Front Royal, Va. – Deal W. Hudson, editor and publisher of Crisis magazine, presenting a lecture entitled “Conversion and Culture” at Christendom College on March 11, began by speaking of his own conversion from being a Southern Baptist minister to being a Roman Catholic.

“One of the reasons I left the Southern Baptist denomination was its unwillingness to embrace history, culture, and works of the mind and the imagination. The Catholic Church does all of this.”

But, in spite of our rich Catholic history, Hudson finds that today many Catholics tend to have a deep suspicion of culture. Few people have probably had as much first-hand experience as he has had of talking to Catholics about cultural issues. Over the past eight years, as the editor of Crisis, a magazine dealing with politics, culture, and the Church, he has had routine disputes with staff, board members, donors, and readers over things like Harry Potter, the place of serious music reviews in a Catholic monthly, and various movie reviews.

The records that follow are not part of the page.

(* ===== verification/CashoutOffers.v ===== *)
(** * What a cashout promises

    Proofs about [Cashouts]: an offer that is executed passed every check of
    [src/src/app/offers/Validator.ts], and the amounts of an offer add up
    ([CashoutManager.createOffer]); an offer that is kept in the cache reads back
    as it was ([src/src/app/offers/storage/Redis.ts]). *)

From stdpp Require Import base gmap list strings.
From Stdlib Require Import ZArith Lia QArith Lqa.
From S2P Require Import Prelude JsStrings JsNumbers JsDecimals Processes Errors World Ibex Repos.
From S2P Require Import BigintMoney MoneyAmounts CutoverRepo FygaroGate FygaroCheckout TopupWorld PaymentIdempotency.
From S2P Require Import FygaroAuthorize Json BridgeWorld IbexCrypto CutoverRouting Cashouts.

Close Scope Q_scope.
Open Scope Z_scope.
Open Scope flash_scope.

(** ** Calls that change neither wallets nor accounts *)

Definition same_homes `{X : External} (w w' : world) : Prop :=
  w_wallets w' = w_wallets w /\ w_accounts w' = w_accounts w.

#[export] Instance same_homes_preorder `{X : External} : PreOrder same_homes.
Proof. split; [done|]. intros w1 w2 w3 [? ?] [? ?]. split; congruence. Qed.

Section Homes.
Context `{X : External}.

Lemma homes_read {A} (f : world -> A) : guarantees same_homes (mongo (read f)).
Proof. intros w. unfold mongo. by destruct (mongo_fault (w_ops w)) as [[]|]. Qed.

Lemma homes_sdk {A} (f : ibex_state -> sdk_result A * ibex_state) : guarantees same_homes (sdk f).
Proof. intros w. unfold sdk. by destruct (f (w_ibex w)) as [[] s]. Qed.

Lemma homes_guarded {A} (c : App A) : guarantees same_homes c -> guarantees same_homes (guarded c).
Proof. intros. unfold guarded. eauto with flash typeclass_instances. Qed.

Lemma homes_toObjectId id : guarantees same_homes (toObjectId id).
Proof. unfold toObjectId. eauto with flash typeclass_instances. Qed.

Lemma homes_toIbex_opt a : guarantees same_homes (toIbex_opt a).
Proof. intros w. unfold toIbex_opt. destruct a as [a|]; [|done]. by destruct (toIbex a). Qed.
End Homes.

Ltac homes_tac :=
  repeat first
    [ match goal with |- forall _, _ => intros ? end
    | apply homes_guarded | apply homes_toObjectId | apply homes_read | apply homes_sdk
    | apply homes_toIbex_opt
    | (apply guarantees_ret; exact _) | (apply guarantees_fail; exact _)
    | (apply guarantees_lift; exact _)
    | (apply guarantees_bind; [exact _| |])
    | (progress case_match) ].

Section HomeCalls.
Context `{X : External}.
(** [domain/phone-provider/errors.ts] *)
Definition PhoneProviderServiceErrors : list app_error := [
  plain "PhoneProviderServiceError" "DomainError";
  plain "ExpiredOrNonExistentPhoneNumberError" "PhoneProviderServiceError";
  plain "PhoneProviderRateLimitExceededError" "PhoneProviderServiceError";
  plain "InvalidPhoneNumberPhoneProviderError" "PhoneProviderServiceError";
  plain "RestrictedRegionPhoneProviderError" "PhoneProviderServiceError";
  plain "UnsubscribedRecipientPhoneProviderError" "PhoneProviderServiceError";
  plain "RestrictedRecipientPhoneNumberError" "PhoneProviderServiceError";
  plain "InvalidOrApprovedVerificationError" "PhoneProviderServiceError";
  plain "PhoneCodeInvalidError" "PhoneProviderServiceError";
  warned "PhoneProviderConnectionError" "PhoneProviderServiceError";
  critical "PhoneProviderUnavailableError" "PhoneProviderServiceError";
  critical "UnknownPhoneProviderServiceError" "PhoneProviderServiceError"].

(** [domain/dealer-price/errors.ts] *)
Definition DealerPriceErrors : list app_error := [
  plain "DealerPriceError" "DomainError"; plain "DealerPriceServiceError" "DealerPriceError";
  plain "DealerPriceNotAvailableError" "DealerPriceServiceError";
  critical "NoConnectionToDealerError" "DealerPriceServiceError";
  critical "DealerStalePriceError" "DealerPriceServiceError";
  critical "NoDealerPriceDataAvailableError" "DealerPriceServiceError";
  critical "UnknownDealerPriceServiceError" "DealerPriceServiceError"].

(** [domain/pubsub/errors.ts] *)
Definition PubSubErrors : list app_error := [
  plain "PubSubError" "DomainError"; plain "PubSubServiceError" "PubSubError";
  critical "UnknownPubSubError" "PubSubError"].

(** [domain/captcha/errors.ts] *)
Definition CaptchaErrors : list app_error := [
  plain "CaptchaError" "DomainError"; plain "CaptchaUserFailToPassError" "CaptchaError";
  critical "UnknownCaptchaError" "CaptchaError"].

(** [domain/authentication/errors.ts] *)
Definition AuthenticationErrors : list app_error := [
  plain "AuthenticationError" "DomainError"; plain "LikelyNoUserWithThisPhoneExistError" "AuthenticationError";
  plain "LikelyUserAlreadyExistError" "AuthenticationError";
  plain "AccountHasPositiveBalanceError" "AuthenticationError";
  plain "PhoneAlreadyExistsError" "AuthenticationError"; plain "EmailCodeInvalidError" "AuthenticationError";
  plain "EmailUnverifiedError" "AuthenticationError"; plain "AccountAlreadyHasEmailError" "AuthenticationError";
  plain "IdentifierNotFoundError" "AuthenticationError";
  plain "EmailValidationSubmittedTooOftenError" "AuthenticationError";
  plain "SecretForAuthNCallbackError" "ValidationError";
  plain "MissingSecretForAuthNCallbackError" "SecretForAuthNCallbackError";
  plain "InvalidSecretForAuthNCallbackError" "SecretForAuthNCallbackError";
  plain "RegistrationPayloadValidationError" "ValidationError";
  plain "MissingRegistrationPayloadPropertiesError" "RegistrationPayloadValidationError";
  plain "UnsupportedSchemaTypeError" "RegistrationPayloadValidationError";
  critical "AuthTokenUserIdMismatchError" "AuthenticationError"].

(** [domain/users/errors.ts] *)
Definition UserErrors : list app_error := [
  plain "UnauthorizedPhoneError" "AuthorizationError";
  plain "ExpectedPhoneMetadataMissingError" "UnauthorizedPhoneError";
  plain "PhoneCarrierTypeNotAllowedError" "UnauthorizedPhoneError";
  plain "PhoneCountryNotAllowedError" "UnauthorizedPhoneError";
  plain "InvalidPhoneForOnboardingError" "UnauthorizedPhoneError";
  plain "InvalidPhoneForRewardError" "UnauthorizedPhoneError";
  critical "InvalidPhoneMetadataForOnboardingError" "UnauthorizedPhoneError";
  plain "PhoneMetadataValidationError" "ValidationError";
  plain "InvalidCarrierForPhoneMetadataError" "ValidationError";
  plain "InvalidCarrierTypeForPhoneMetadataError" "ValidationError";
  plain "InvalidCountryCodeForPhoneMetadataError" "ValidationError"].

(** [app/cash-wallet-cutover/errors.ts] *)
Definition CashWalletCutoverErrors : list app_error := [
  plain "InvalidCashWalletCutoverAmountError" "ValidationError";
  plain "InvalidCashWalletMigrationTransitionError" "ValidationError";
  plain "InvalidCashWalletCutoverStateTransitionError" "ValidationError";
  plain "CashWalletCutoverInProgressError" "ValidationError";
  plain "CashWalletMigrationFailedError" "DomainError";
  plain "CashWalletMissingLegacyUsdWalletError" "DomainError";
  plain "CashWalletMissingUsdtWalletError" "DomainError"; plain "CashWalletCutoverPreflightError" "DomainError";
  plain "CashWalletCutoverTreasuryInsufficientBalanceError" "DomainError"].

(** [services/ledger/domain/errors.ts] *)
Definition LedgerFacadeErrors : list app_error := [
  plain "LedgerFacadeError" "DomainError"; plain "NoTransactionToSettleError" "LedgerFacadeError";
  critical "UnknownLedgerError" "LedgerFacadeError"].

(** [services/kratos/errors.ts] *)
Definition KratosErrors : list app_error := [
  plain "KratosError" "AuthenticationError"; critical "MissingSessionIdError" "KratosError";
  plain "AuthenticationKratosError" "KratosError"; plain "ExtendSessionKratosError" "KratosError";
  plain "InvalidIdentitySessionKratosError" "KratosError"; plain "SessionRefreshRequiredError" "KratosError";
  plain "EmailAlreadyExistsError" "KratosError"; plain "PhoneAccountAlreadyExistsError" "KratosError";
  plain "PhoneAccountAlreadyExistsNeedToSweepFundsError" "KratosError";
  plain "PhoneAccountAlreadyExistsCannotUpgradeError" "KratosError";
  critical "MissingCreatedAtKratosError" "KratosError"; critical "MissingExpiredAtKratosError" "KratosError";
  critical "MissingTotpKratosError" "KratosError"; plain "IncompatibleSchemaUpgradeError" "KratosError";
  plain "CodeExpiredKratosError" "KratosError"; critical "UnknownKratosError" "KratosError"].

(** [services/bria/errors.ts] *)
Definition BriaEventErrors : list app_error := [
  plain "BriaEventError" "DomainError"; critical "EventAugmentationMissingError" "BriaEventError";
  critical "BriaPayloadError" "BriaEventError"; plain "NoPayloadFoundError" "BriaPayloadError";
  plain "ExpectedUtxoDetectedPayloadNotFoundError" "BriaPayloadError";
  plain "ExpectedUtxoDroppedPayloadNotFoundError" "BriaPayloadError";
  plain "ExpectedUtxoSettledPayloadNotFoundError" "BriaPayloadError";
  plain "ExpectedPayoutSubmittedPayloadNotFoundError" "BriaPayloadError";
  plain "ExpectedPayoutCommittedPayloadNotFoundError" "BriaPayloadError";
  plain "ExpectedPayoutBroadcastPayloadNotFoundError" "BriaPayloadError";
  plain "ExpectedPayoutSettledPayloadNotFoundError" "BriaPayloadError";
  plain "UnknownPayloadTypeReceivedError" "BriaPayloadError";
  plain "ExpectedAddressInfoMissingInEventError" "BriaPayloadError";
  critical "UnknownBriaEventError" "BriaEventError"].

(** [services/svix/errors.ts] *)
Definition SvixErrors : list app_error := [
  plain "SvixEventError" "DomainError"; critical "UnknownSvixError" "SvixEventError"].

(** [services/ibex/errors.ts] *)
Definition IbexErrors : list app_error := [
  plain "IbexError" "DomainError"; plain "UnexpectedIbexResponse" "IbexError"; plain "ParseError" "IbexError";
  plain "InsufficientIbexBalance" "IbexError"; plain "CompletedInvoice" "IbexError";
  plain "UnconfirmedIbexPayment" "IbexError"; plain "FailedIbexPayment" "IbexError"].
(* ===== verification/ApiKeys.v ===== *)
(** * API keys

    Model of [src/src/domain/api-keys] (the format of a key, the checks of its
    fields, the matching of client addresses), of the repository
    [src/src/services/mongoose/api-keys.ts] and of the operations of
    [src/src/app/api-keys]: creating, verifying, listing, revoking and rotating
    a key. Every call of the database is one atomic action that may fail before
    or after it takes effect, and other requests run between two of them.
    SHA-256, the random bytes, the identifiers and the address library
    [ipaddr.js] are parameters, in the class [KeyExternal]. *)

From stdpp Require Import base gmap list strings.
From Stdlib Require Import ZArith Lia Ascii.
From S2P Require Import Prelude JsStrings JsNumbers Processes Errors World Repos.
From S2P Require Import FygaroCheckout Json.

Open Scope Z_scope.
Open Scope flash_scope.

(** ** Data *)

(** The scopes are kept as the texts the code compares. *)
Definition API_KEY_SCOPES : list string :=
  ["read:wallet"; "write:wallet"; "read:transactions"; "write:transactions"; "read:user";
   "write:user"; "admin"].

Inductive ApiKeyStatus := key_active | key_revoked | key_expired.
#[global] Instance ApiKeyStatus_eq_dec : EqDecision ApiKeyStatus.
Proof. solve_decision. Defined.

Record ApiKey := mkApiKey {
  k_id : string;
  k_keyId : string;
  k_accountId : string;
  k_name : string;
  k_hashedKey : string;
  k_scopes : list string;
  k_status : ApiKeyStatus;
  k_ipConstraints : list string;
  k_metadata : json;
  k_rateLimitPerMinute : option js_num;
  k_lastUsedAt : option Z;
  k_createdAt : Z;
  k_expiresAt : option Z
}.

Definition with_status (s : ApiKeyStatus) (k : ApiKey) : ApiKey :=
  mkApiKey (k_id k) (k_keyId k) (k_accountId k) (k_name k) (k_hashedKey k) (k_scopes k) s
    (k_ipConstraints k) (k_metadata k) (k_rateLimitPerMinute k) (k_lastUsedAt k) (k_createdAt k)
    (k_expiresAt k).

Definition with_lastUsedAt (t : Z) (k : ApiKey) : ApiKey :=
  mkApiKey (k_id k) (k_keyId k) (k_accountId k) (k_name k) (k_hashedKey k) (k_scopes k) (k_status k)
    (k_ipConstraints k) (k_metadata k) (k_rateLimitPerMinute k) (Some t) (k_createdAt k)
    (k_expiresAt k).

(** ** Bytes in base 16 *)

(** [buffer.toString("hex")] *)
Fixpoint hex_encode (bytes : string) : string :=
  match bytes with
  | EmptyString => EmptyString
  | String c r => String (hex_digit (code c / 16)) (String (hex_digit (code c mod 16)) (hex_encode r))
  end.

Definition hex_value (c : ascii) : option Z :=
  let n := code c in
  if (48 <=? n) && (n <=? 57) then Some (n - 48)
  else if (97 <=? n) && (n <=? 102) then Some (n - 87)
  else if (65 <=? n) && (n <=? 70) then Some (n - 55)
  else None.

(** [Buffer.from(s, "hex")] stops at the first pair that is none of digits. *)
Fixpoint hex_decode (s : string) : string :=
  match s with
  | String a (String b r) =>
      match hex_value a, hex_value b with
      | Some x, Some y => String (chr (16 * x + y)) (hex_decode r)
      | _, _ => EmptyString
      end
  | _ => EmptyString
  end.

(** ** The format of a key *)

Definition API_KEY_PREFIX : string := "fk".
Definition API_KEY_ID_BYTES : nat := 4.
Definition API_KEY_SECRET_BYTES : nat := 48.

Definition lower_hex (c : ascii) : bool :=
  let n := code c in (48 <=? n) && (n <=? 57) || (97 <=? n) && (n <=? 102).

(** [/^fk_([0-9a-f]{8})_([A-Za-z0-9_-]{64})$/] *)
Definition parseApiKey (rawKey : string) : outcome error (string * string) :=
  let keyId := str_take 8 (str_drop 3 rawKey) in
  let secret := str_drop 12 rawKey in
  if (slen rawKey =? 76) && String.eqb (str_take 3 rawKey) "fk_" && all_chars lower_hex keyId
     && String.eqb (str_take 1 (str_drop 11 rawKey)) "_" && all_chars b64url_char secret
  then Ok (keyId, secret)
  else Err (new_error0 InvalidApiKeyFormatError).

(** ** Checks of the fields *)

Definition name_char (c : ascii) : bool :=
  let n := code c in
  (97 <=? n) && (n <=? 122) || (65 <=? n) && (n <=? 90) || (48 <=? n) && (n <=? 57)
  || (n =? 45) || (n =? 95) || (n =? 32).

Definition checkedToApiKeyName (name : string) : outcome error string :=
  if slen name <? 3 then
    Err (new_error InvalidApiKeyNameError "API key name must be at least 3 characters")
  else if 50 <? slen name then
    Err (new_error InvalidApiKeyNameError "API key name must be less than 50 characters")
  else if negb (all_chars name_char name) then
    Err (new_error InvalidApiKeyNameError
      "API key name can only contain letters, numbers, spaces, hyphens, and underscores")
  else Ok name.

Definition known_scope (scope : string) : bool := bool_decide (scope ∈ API_KEY_SCOPES).

Definition checkedToApiKeyScopes (scopes : list string) : outcome error (list string) :=
  match scopes with
  | [] => Err (new_error InvalidApiKeyScopeError "At least one scope is required")
  | _ =>
      match list_find (fun scope => known_scope scope = false) scopes with
      | Some (_, scope) => Err (new_error InvalidApiKeyScopeError ("Invalid scope: " +:+ scope))
      | None => Ok scopes
      end
  end.

Definition between (lo hi : ascii) (c : ascii) : bool := (code lo <=? code c) && (code c <=? code hi).

(** [25[0-5]|2[0-4]\d|1?\d?\d] *)
Definition octet (s : string) : bool :=
  match s with
  | String a EmptyString => is_digit a
  | String a (String b EmptyString) => is_digit a && is_digit b
  | String a (String b (String c EmptyString)) =>
      Ascii.eqb a "2" && Ascii.eqb b "5" && between "0" "5" c
      || Ascii.eqb a "2" && between "0" "4" b && is_digit c
      || Ascii.eqb a "1" && is_digit b && is_digit c
  | _ => false
  end.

In addition, for the past three years, Hudson has worked with George W. Bush on Catholic issues and political outreach. “Now that's what I call a serious 'learning curve' on Catholic attitudes toward culture,” he quipped.

The constant danger for deeply committed Catholics is that they might fall into spiritual impatience, or a kind of sacred discontent that encourages scorning culture, he said. Obviously, the culture should not be placed on a pedestal, as if it were an end in itself. But, like the body itself in relation to the spirit, it is a second thing, but a second thing that God has united with Himself.

“Everyone partly receives and partly creates a culture,” Hudson added. “But everyone has the mind and will to create a culture of their own home, dorm room, family, and personal relationships. Culture is both visible and invisible. The visible is something you can address; the invisible is just a fact of life. Culture is the air we breathe.

Pretending you can live culture-free is like a fish pretending to live out of water.” Oftentimes, many people look for ways to escape the culture. There are notable escape routes employed, not merely by Catholics, but by many who have strong commitments to ideals. But these escape routes are “fundamentally marked by cynicism and bitterness, and belie optimism and genuine hope,” Hudson continued.

“True culture, Catholic culture, belongs to everyone. We need to retrieve the past and present of Catholic culture. Building the culture of life is not simply the defense of unborn life. It is the defense of man and his orientation to God,” he concluded.

Gerald V. Bradley, a professor of law at the University of Notre Dame, will speak on “The Church and State in America Today” on Monday, April 22 to wrap up the 2001-02 Major Speakers Program at Christendom.